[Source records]

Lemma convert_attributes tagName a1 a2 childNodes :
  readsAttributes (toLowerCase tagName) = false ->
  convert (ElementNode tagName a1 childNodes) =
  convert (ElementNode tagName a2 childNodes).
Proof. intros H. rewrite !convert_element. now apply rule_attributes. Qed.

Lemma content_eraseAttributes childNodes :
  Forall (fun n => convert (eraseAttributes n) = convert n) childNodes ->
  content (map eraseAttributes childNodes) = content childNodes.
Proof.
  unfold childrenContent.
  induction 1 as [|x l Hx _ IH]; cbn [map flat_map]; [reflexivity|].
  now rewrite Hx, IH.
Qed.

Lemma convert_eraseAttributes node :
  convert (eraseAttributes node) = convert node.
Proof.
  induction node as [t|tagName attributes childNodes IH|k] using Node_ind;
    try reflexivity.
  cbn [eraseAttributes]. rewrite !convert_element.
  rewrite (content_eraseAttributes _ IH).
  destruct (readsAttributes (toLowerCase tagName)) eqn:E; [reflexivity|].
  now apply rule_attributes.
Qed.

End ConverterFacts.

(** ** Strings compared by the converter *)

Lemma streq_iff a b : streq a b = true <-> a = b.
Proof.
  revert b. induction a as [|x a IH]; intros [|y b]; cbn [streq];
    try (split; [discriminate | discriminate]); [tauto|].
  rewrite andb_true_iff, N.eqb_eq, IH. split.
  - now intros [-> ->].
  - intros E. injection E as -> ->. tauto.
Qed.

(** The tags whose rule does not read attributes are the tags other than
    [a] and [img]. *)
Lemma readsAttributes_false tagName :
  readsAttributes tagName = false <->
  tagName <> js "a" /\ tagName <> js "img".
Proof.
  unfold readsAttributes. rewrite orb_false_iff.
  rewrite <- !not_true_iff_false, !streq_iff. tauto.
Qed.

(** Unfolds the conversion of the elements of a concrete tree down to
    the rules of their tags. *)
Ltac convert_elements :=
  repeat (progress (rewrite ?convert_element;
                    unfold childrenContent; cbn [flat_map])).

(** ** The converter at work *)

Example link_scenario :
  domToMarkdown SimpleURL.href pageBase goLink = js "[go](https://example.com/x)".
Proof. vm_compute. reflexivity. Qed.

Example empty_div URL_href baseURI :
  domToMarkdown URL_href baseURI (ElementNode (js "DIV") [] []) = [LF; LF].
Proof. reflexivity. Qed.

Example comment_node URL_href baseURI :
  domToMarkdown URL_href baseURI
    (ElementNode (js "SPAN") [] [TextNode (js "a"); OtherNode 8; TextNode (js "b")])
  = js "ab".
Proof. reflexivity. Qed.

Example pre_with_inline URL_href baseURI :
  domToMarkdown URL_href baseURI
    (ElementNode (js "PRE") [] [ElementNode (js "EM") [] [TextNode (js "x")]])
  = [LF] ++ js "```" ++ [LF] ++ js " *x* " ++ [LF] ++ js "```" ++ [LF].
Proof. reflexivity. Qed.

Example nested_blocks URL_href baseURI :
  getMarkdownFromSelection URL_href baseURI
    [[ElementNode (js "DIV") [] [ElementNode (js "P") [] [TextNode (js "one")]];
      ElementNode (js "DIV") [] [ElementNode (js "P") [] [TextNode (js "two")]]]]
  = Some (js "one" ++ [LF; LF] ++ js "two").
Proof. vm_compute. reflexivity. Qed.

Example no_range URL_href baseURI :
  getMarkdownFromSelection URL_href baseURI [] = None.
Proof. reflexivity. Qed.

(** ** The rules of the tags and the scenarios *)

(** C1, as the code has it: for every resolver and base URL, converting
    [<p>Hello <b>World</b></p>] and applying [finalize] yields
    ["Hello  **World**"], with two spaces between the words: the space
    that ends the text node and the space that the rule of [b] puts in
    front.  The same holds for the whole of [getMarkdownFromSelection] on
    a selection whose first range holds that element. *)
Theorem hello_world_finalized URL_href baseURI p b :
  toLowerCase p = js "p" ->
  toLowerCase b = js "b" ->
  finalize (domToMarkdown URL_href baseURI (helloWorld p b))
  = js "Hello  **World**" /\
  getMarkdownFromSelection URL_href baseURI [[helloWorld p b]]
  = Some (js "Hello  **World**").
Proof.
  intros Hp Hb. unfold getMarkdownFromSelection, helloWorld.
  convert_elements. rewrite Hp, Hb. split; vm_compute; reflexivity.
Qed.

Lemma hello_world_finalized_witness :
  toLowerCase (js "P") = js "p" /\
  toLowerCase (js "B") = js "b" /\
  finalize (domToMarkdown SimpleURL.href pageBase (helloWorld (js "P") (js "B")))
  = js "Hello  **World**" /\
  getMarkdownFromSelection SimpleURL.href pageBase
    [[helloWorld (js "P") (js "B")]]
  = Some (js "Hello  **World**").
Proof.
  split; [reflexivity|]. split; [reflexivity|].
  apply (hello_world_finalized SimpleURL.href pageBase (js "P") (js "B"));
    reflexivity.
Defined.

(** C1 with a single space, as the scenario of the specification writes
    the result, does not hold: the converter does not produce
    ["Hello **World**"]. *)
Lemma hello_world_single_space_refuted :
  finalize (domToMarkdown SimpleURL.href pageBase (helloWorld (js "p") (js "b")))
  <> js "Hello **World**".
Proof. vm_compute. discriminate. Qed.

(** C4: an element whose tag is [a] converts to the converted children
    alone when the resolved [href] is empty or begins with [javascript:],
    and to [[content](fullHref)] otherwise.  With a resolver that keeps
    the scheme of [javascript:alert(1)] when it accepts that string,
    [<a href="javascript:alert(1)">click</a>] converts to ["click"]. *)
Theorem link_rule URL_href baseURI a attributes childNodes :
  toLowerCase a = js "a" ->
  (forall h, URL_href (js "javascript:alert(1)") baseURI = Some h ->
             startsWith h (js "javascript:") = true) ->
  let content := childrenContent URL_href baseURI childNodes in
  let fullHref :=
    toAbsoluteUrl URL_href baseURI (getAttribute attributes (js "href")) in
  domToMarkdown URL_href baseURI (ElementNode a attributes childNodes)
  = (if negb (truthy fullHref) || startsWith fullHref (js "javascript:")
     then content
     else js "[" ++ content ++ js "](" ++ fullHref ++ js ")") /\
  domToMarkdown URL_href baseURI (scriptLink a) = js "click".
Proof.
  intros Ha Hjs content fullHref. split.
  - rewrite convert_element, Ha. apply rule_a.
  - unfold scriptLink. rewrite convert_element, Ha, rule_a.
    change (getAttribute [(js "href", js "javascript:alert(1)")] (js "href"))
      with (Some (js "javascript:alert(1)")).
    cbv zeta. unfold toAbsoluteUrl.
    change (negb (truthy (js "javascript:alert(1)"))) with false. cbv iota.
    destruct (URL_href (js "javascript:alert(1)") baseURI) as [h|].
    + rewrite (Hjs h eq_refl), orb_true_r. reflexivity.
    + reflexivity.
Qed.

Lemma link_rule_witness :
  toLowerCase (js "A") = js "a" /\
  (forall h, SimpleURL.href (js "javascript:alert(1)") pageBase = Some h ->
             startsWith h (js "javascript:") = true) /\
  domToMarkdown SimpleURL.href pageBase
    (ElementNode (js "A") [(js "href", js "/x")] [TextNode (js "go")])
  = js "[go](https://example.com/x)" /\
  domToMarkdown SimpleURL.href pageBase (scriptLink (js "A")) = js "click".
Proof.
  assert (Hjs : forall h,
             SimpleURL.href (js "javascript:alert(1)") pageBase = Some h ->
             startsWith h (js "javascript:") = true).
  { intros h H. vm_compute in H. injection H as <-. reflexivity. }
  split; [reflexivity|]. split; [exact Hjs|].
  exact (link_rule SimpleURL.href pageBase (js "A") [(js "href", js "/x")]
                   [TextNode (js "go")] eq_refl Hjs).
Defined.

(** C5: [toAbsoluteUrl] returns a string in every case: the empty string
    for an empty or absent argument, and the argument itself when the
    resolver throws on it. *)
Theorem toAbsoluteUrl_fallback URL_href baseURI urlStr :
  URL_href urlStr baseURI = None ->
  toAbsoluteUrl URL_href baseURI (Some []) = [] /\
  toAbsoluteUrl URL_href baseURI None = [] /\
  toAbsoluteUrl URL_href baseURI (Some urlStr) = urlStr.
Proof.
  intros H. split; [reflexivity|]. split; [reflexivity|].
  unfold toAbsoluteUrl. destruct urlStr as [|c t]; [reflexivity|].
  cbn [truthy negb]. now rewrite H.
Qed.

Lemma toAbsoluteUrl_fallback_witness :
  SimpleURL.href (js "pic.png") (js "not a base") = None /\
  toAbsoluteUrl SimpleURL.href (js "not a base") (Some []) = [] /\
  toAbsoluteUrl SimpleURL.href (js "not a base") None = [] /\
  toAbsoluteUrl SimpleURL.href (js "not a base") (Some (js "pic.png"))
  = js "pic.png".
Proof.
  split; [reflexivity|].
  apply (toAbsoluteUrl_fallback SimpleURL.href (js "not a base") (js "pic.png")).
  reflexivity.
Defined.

What you need to do =
Exactly as they appear, retype the lines from the start of the records through the line containing "Forall (fun n".

Result below =
Lemma convert_attributes tagName a1 a2 childNodes :
  readsAttributes (toLowerCase tagName) = false ->
  convert (ElementNode tagName a1 childNodes) =
  convert (ElementNode tagName a2 childNodes).
Proof. intros H. rewrite !convert_element. now apply rule_attributes. Qed.

Lemma content_eraseAttributes childNodes :
  Forall (fun n => convert (eraseAttributes n) = convert n) childNodes ->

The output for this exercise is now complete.